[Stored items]
>>>>

Lemma leads_update_sale_record_repriced c0 :
  idle c0 →
  leads (λ c, c = c0)
        (λ c, idle c ∧ (disk c = disk c0 ∨ repriced (disk c0) (disk c)))
        (update_sale_record py_int py_strip).
Proof.
  intros Hidle. apply leads_triple. unfold update_sale_record.
  set (J := λ c : Conn, idle c ∧ _).
  assert (J c0) as HJ by (split; [done|by left]).
  assert (∀ {A} (m : M A), keeps (λ c, c = c0) m →
            triple (λ c, c = c0) m (λ _ c, c = c0) J) as Hkeep.
  { intros A m Hm. apply triple_keeps_weaken; auto. by intros c ->. }
  assert (∀ {A} (m : M A), keeps (λ c, c = c0) m →
            triple (λ c, c = c0) m (λ _, J) J) as Hend.
  { intros A m Hm. apply triple_keeps_weaken; auto; by intros; subst. }
  pose proof (idle_view _ Hidle) as Hview.
  eapply triple_bind; [by apply triple_select_at|].
  intros sales. apply triple_pure. intros Hsales.
  destruct sales as [|p0 sales]; [by apply Hend, leads_print|].
  eapply triple_bind; [apply Hkeep, keeps_print_picks|]. intros [].
  eapply triple_bind; [apply Hkeep, leads_fmap, leads_input|]. intros choice.
  destruct (decide (choice = "")); [by apply Hend, leads_ret|].
  eapply triple_bind; [apply Hkeep, keeps_parse_choice|]. intros [idx|];
    [|by apply Hend, leads_print].
  eapply triple_bind.
  { apply (triple_answer_at c0 _ (λ k, ∃ p, p ∈ p0 :: sales ∧ k = Sql.p_sid p));
      [apply leads_fmap, keeps_nth_pick| |done].
    intros w k. unfold nth_pick, fmap, M_fmap.
    destruct ((p0 :: sales) !! Z.to_nat (idx - 1)) as [p|] eqn:Hp; cbn; [|done].
    intros [= <-]. exists p. split; [|done]. by eapply list_elem_of_lookup_2. }
  intros k. apply triple_pure. intros (p & Hp & ->).
  eapply triple_bind; [by apply triple_select_at|].
  intros sale. apply triple_pure. intros Hsale.
  eapply triple_bind.
  { apply (triple_answer_at c0 _ (λ v, ∀ x, v = Some x → x >= 0));
      [apply keeps_get_valid_non_negative_integer_input| |done].
    intros w v Hv x ->.
    by eapply get_valid_non_negative_integer_input_non_negative. }
  intros [nd|]; apply triple_pure; intros Hnd;
    [|by apply Hend, leads_ret].
  specialize (Hnd nd eq_refl).
  destruct sale as [s|].
  2:{ eapply triple_bind.
      { apply (triple_answer_at c0 _ (λ _, False));
          [apply leads_fmap, keeps_subscript|by intros w a|done]. }
      intros b. apply triple_pure. intros []. }
  eapply triple_bind.
  { apply (triple_answer_at c0 _ (λ b, b = bid s));
      [apply leads_fmap, keeps_subscript|by intros w a [= <-]|done]. }
  intros b. apply triple_pure. intros ->.
  eapply triple_bind; [by apply triple_select_at|].
  intros row. apply triple_pure. unfold Sql.select_bprice. rewrite Hview.
  destruct (book (disk c0) !! bid s) as [bk|] eqn:Hbk; intros ->.
  2:{ eapply triple_bind.
      { apply (triple_answer_at c0 _ (λ _, False));
          [apply keeps_subscript|by intros w a|done]. }
      intros price. apply triple_pure. intros []. }
  eapply triple_bind.
  { apply (triple_answer_at c0 _ (λ price, price = bprice bk));
      [apply keeps_subscript|by intros w a [= <-]|done]. }
  intros price. apply triple_pure. intros ->.
  eapply triple_bind.
  { apply (triple_answer_at c0 _ (λ qty, qty = sqty s));
      [apply leads_fmap, keeps_subscript|by intros w a [= <-]|done]. }
  intros qty. apply triple_pure. intros ->.
  apply triple_leads, leads_update_txn.
  - intros c ->. by rewrite idle_mk.
  - intros c ->. split; [done|]. right. cbn [disk]. rewrite Hview.
    exists p, s, bk, nd. rewrite Hsales, Hview in Hp. rewrite Hview in Hsale.
    done.
Qed.

Lemma leads_delete_sale_record_removed c0 :
  idle c0 →
  leads (λ c, c = c0)
        (λ c, idle c ∧ (disk c = disk c0 ∨ removed (disk c0) (disk c)))
        (delete_sale_record py_int py_strip).
Proof.
  intros Hidle. apply leads_triple. unfold delete_sale_record.
  set (J := λ c : Conn, idle c ∧ _).
  assert (J c0) as HJ by (split; [done|by left]).
  assert (∀ {A} (m : M A), keeps (λ c, c = c0) m →
            triple (λ c, c = c0) m (λ _ c, c = c0) J) as Hkeep.
  { intros A m Hm. apply triple_keeps_weaken; auto. by intros c ->. }
  assert (∀ {A} (m : M A), keeps (λ c, c = c0) m →
            triple (λ c, c = c0) m (λ _, J) J) as Hend.
  { intros A m Hm. apply triple_keeps_weaken; auto; by intros; subst. }
  pose proof (idle_view _ Hidle) as Hview.
  eapply triple_bind; [by apply triple_select_at|].
  intros sales. apply triple_pure. intros Hsales.
  destruct sales as [|p0 sales]; [by apply Hend, leads_print|].
  eapply triple_bind; [apply Hkeep, keeps_print_picks|]. intros [].
  eapply triple_bind; [apply Hkeep, leads_fmap, leads_input|]. intros choice.
  destruct (decide (choice = "")); [by apply Hend, leads_ret|].
  eapply triple_bind; [apply Hkeep, keeps_parse_choice|]. intros [idx|];
    [|by apply Hend, leads_print].
  eapply triple_bind.
  { apply (triple_answer_at c0 _ (λ k, ∃ p, p ∈ p0 :: sales ∧ k = Sql.p_sid p));
      [apply leads_fmap, keeps_nth_pick| |done].
    intros w k. unfold nth_pick, fmap, M_fmap.
    destruct ((p0 :: sales) !! Z.to_nat (idx - 1)) as [p|] eqn:Hp; cbn; [|done].
    intros [= <-]. exists p. split; [|done]. by eapply list_elem_of_lookup_2. }
  intros k. apply triple_pure. intros (p & Hp & ->).
  apply triple_leads, leads_delete_txn.
  - intros c ->. by rewrite idle_mk.
  - intros c ->. split; [done|]. right. cbn [disk]. rewrite Hview.
    exists p. rewrite Hsales, Hview in Hp. done.
Qed.

End Committed.

(** ** Totals that follow the price *)

Lemma priced_sale_writes d m b q disc db bk :
  priced db → book db !! b = Some bk →
  priced (sale_writes d m b q disc (bprice bk * q - disc) db).
Proof.
  unfold priced, sale_writes, Sql.update_book_stock, Sql.insert_sale.
  cbn [sale book]. intros H Hb. apply Forall_app. split.
  - eapply Forall_impl; [exact H|]. cbn beta. intros s Hs.
    rewrite lookup_alter. case_decide as Hk; [|done].
    rewrite <-Hk in Hs. rewrite Hb in *. exact Hs.
  - apply Forall_singleton. cbn [bid sqty sdiscount stotal].
    by rewrite lookup_alter_eq, Hb.
Qed.

Lemma priced_update_sale nd k db s bk :
  keyed db → priced db →
  Sql.select_sale k db = Some s → book db !! bid s = Some bk →
  priced (Sql.update_sale nd (bprice bk * sqty s - nd) k db).
Proof.
  unfold priced, Sql.update_sale. cbn [sale book]. intros Hk H Hs Hb.
  apply Forall_fmap. rewrite Forall_forall in H. apply Forall_forall.
  intros r Hr. cbn. unfold Sql.set_discount. case_decide as Hkr; [|by apply H].
  cbn. pose proof (SqlFacts.select_sale_keyed db r Hk Hr) as Hsel.
  rewrite Hkr, Hs in Hsel. injection Hsel as ->. by rewrite Hb.
Qed.

Lemma priced_delete_sale k db : priced db → priced (Sql.delete_sale k db).
Proof.
  unfold priced, Sql.delete_sale. cbn [sale book]. rewrite !Forall_forall.
  intros H s [_ Hs]%list_elem_of_filter. by apply H.
Qed.

Lemma same_but_discount_update_sale nd tot k (l : list Sale) :
  Forall2 same_but_discount l (Sql.set_discount k nd tot <$> l).
Proof.
  induction l as [|s l IH]; [constructor|]. cbn. constructor; [|exact IH].
  unfold same_but_discount, Sql.set_discount. by case_decide.
Qed.

Lemma same_but_discount_refl (l : list Sale) : Forall2 same_but_discount l l.
Proof. induction l; constructor; [done|assumption]. Qed.

(** ** Rounds of the menu *)

Lemma print_menu_run c i o fs :
  ∃ o', print_menu (mkWorld c i o fs) = (Ok tt, mkWorld c i (o ++ o') fs).
Proof.
  unfold print_menu. repeat (erewrite bind_ok by apply print_run).
  rewrite print_run. rewrite <-!app_assoc. by eexists.
Qed.

Section MenuRounds.

Variable py_int : string → option Z.
Variable py_strip : string → string.
Variable re_fullmatch : string → string → bool.

Lemma menu_round_exit c choice rest o fs :
  py_strip choice ∈ [""; "5"] →
  ∃ o', menu_round py_int py_strip re_fullmatch (mkWorld c (choice :: rest) o fs)
        = (Ok (Some tt), mkWorld c rest (o ++ o' ++ [Line msg_goodbye]) fs).
Proof.
  intros Hc. unfold menu_round.
  destruct (print_menu_run c (choice :: rest) o fs) as [o1 Ho1].
  erewrite bind_ok by exact Ho1.
  erewrite bind_ok by (apply fmap_ok, input_run).
  rewrite (decide_True _ _ Hc).
  erewrite bind_ok by apply print_run.
  exists (o1 ++ [Prompt "請選擇操作項目(Enter 離開)："]).
  by rewrite <-!app_assoc.
Qed.

Lemma menu_round_unknown c choice rest o fs :
  py_strip choice ∉ [""; "1"; "2"; "3"; "4"; "5"] →
  ∃ o', menu_round py_int py_strip re_fullmatch (mkWorld c (choice :: rest) o fs)
        = (Ok None, mkWorld c rest (o ++ o' ++ [Line msg_invalid_option]) fs).
Proof.
  intros Hc. unfold menu_round.
  destruct (print_menu_run c (choice :: rest) o fs) as [o1 Ho1].
  erewrite bind_ok by exact Ho1.
  erewrite bind_ok by (apply fmap_ok, input_run).
  rewrite !elem_of_cons, elem_of_nil in Hc.
  rewrite decide_False by (rewrite !elem_of_cons, elem_of_nil; tauto).
  rewrite !decide_False by tauto.
  erewrite bind_ok by apply print_run.
  exists (o1 ++ [Prompt "請選擇操作項目(Enter 離開)："]).
  by rewrite <-!app_assoc.
Qed.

<<<<

Your task | Scan the entries above for the word "Hsel". Report the lines that hold it.

Task response |
  cbn. pose proof (SqlFacts.select_sale_keyed db r Hk Hr) as Hsel.
  rewrite Hkr, Hs in Hsel. injection Hsel as ->. by rewrite Hb.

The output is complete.